To receive their dental assisting certificate, students must complete two semesters and 30 credit hours. This includes approximately 1,000 hours of lectures, labs, and clinical experience. At the end of the semester, students take DANB’s CDA exam, which includes the General Chairside Assisting (GC), Infection Control (ICE), and Radiation Health and Safety (RHS) component exams.

“Students come into this program not knowing a mirror from an explorer or an incisor from a molar, and they leave here knowing how to take radiographs, coronal polishing, and fluoride — they’re expanded functions. The growth in a year is just phenomenal,” says Sheri Alderson, CDA, EDA, B.S., a clinical instructor with the IU dental school since 2001. 

Prepared for a variety of options

Upon completing the program and earning the dental assisting certificate, students have numerous options. Many students choose to begin their careers and start working as a dental assistant right away. Some students go on to enroll in IU’s dental hygiene or dentistry school, which is becoming more popular, says Alderson. The dental school currently has three former dental assisting students enrolled in the D.D.S. program and one who recently graduated.

“It’s certainly no guarantee to get accepted into hygiene or the D.D.S. program, but we feel that [the dental assisting program] gives them a foot in the door,” explains Alderson. “They get to know people, they make contacts, and they also learn if they like dentistry.” 

Many dental assisting students end up working for the dental school down the line, either on a full-time or temporary basis while still in school.

“They really love getting our students as employees,” says Alderson. “We have former students working in all aspects of dentistry, whether it’s dental assisting, whether it’s moving on to the pre-doctoral program or becoming a dentist or an educator or a salesperson,” adds Priest.
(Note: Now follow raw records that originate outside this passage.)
(** * Employee dashboard: the filter pipeline, the department list and the
      CSV cell serializer of [src/components/EmployeeGrid.tsx]

    The component keeps three pieces of view state ([searchText],
    [departmentFilter], [statusFilter]) and derives from the static array
    [employeeData]
      - [departments]  (lines 17-20),
      - [filteredData] (lines 239-270),
      - the [processCellCallback] given to the grid's CSV export
        (lines 277-302).
    The second part adds the value formatters and class rules of
    [columnDefs] and the event handlers, as a state machine over the four
    [useState] cells.
    These three derivations are embedded below as functions over lists of
    records.  JavaScript strings are sequences of UTF-16 code units; property
    reads and method calls that can throw are evaluated in a completion
    monad, so that "does not throw" is a statement and not a convention. *)

From Stdlib Require Import ZArith NArith QArith List String Ascii Permutation.
From Stdlib Require Import Qabs DecimalString DecimalN.
From stdpp Require Import base decidable list sorting lexico.

Local Open Scope N_scope.

(** ** Strings of the ECMAScript runtime *)

Module JS.

(** A string value: its UTF-16 code units, in order. *)
Abbreviation jsstring := (list N).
Dental assisting students don’t necessarily have to stay in dentistry, either.

Some opt to continue their education at IUPUI after receiving their dental assisting certificate. Six other majors at IUPUI accept dental assisting credit hours, including public health and organizational leadership. “We feel like that’s a big draw,” says Alderson.

At the end of the day, Alderson and Priest are proud to play a role in their students’ development, no matter the career path they ultimately follow.

“We’ve had people who had lifelong careers as dental assistants and some who have gone on to other things. One was a lawyer,” shares Alderson. “It’s always fun to think that maybe you had some input in their development and their career from the beginning.”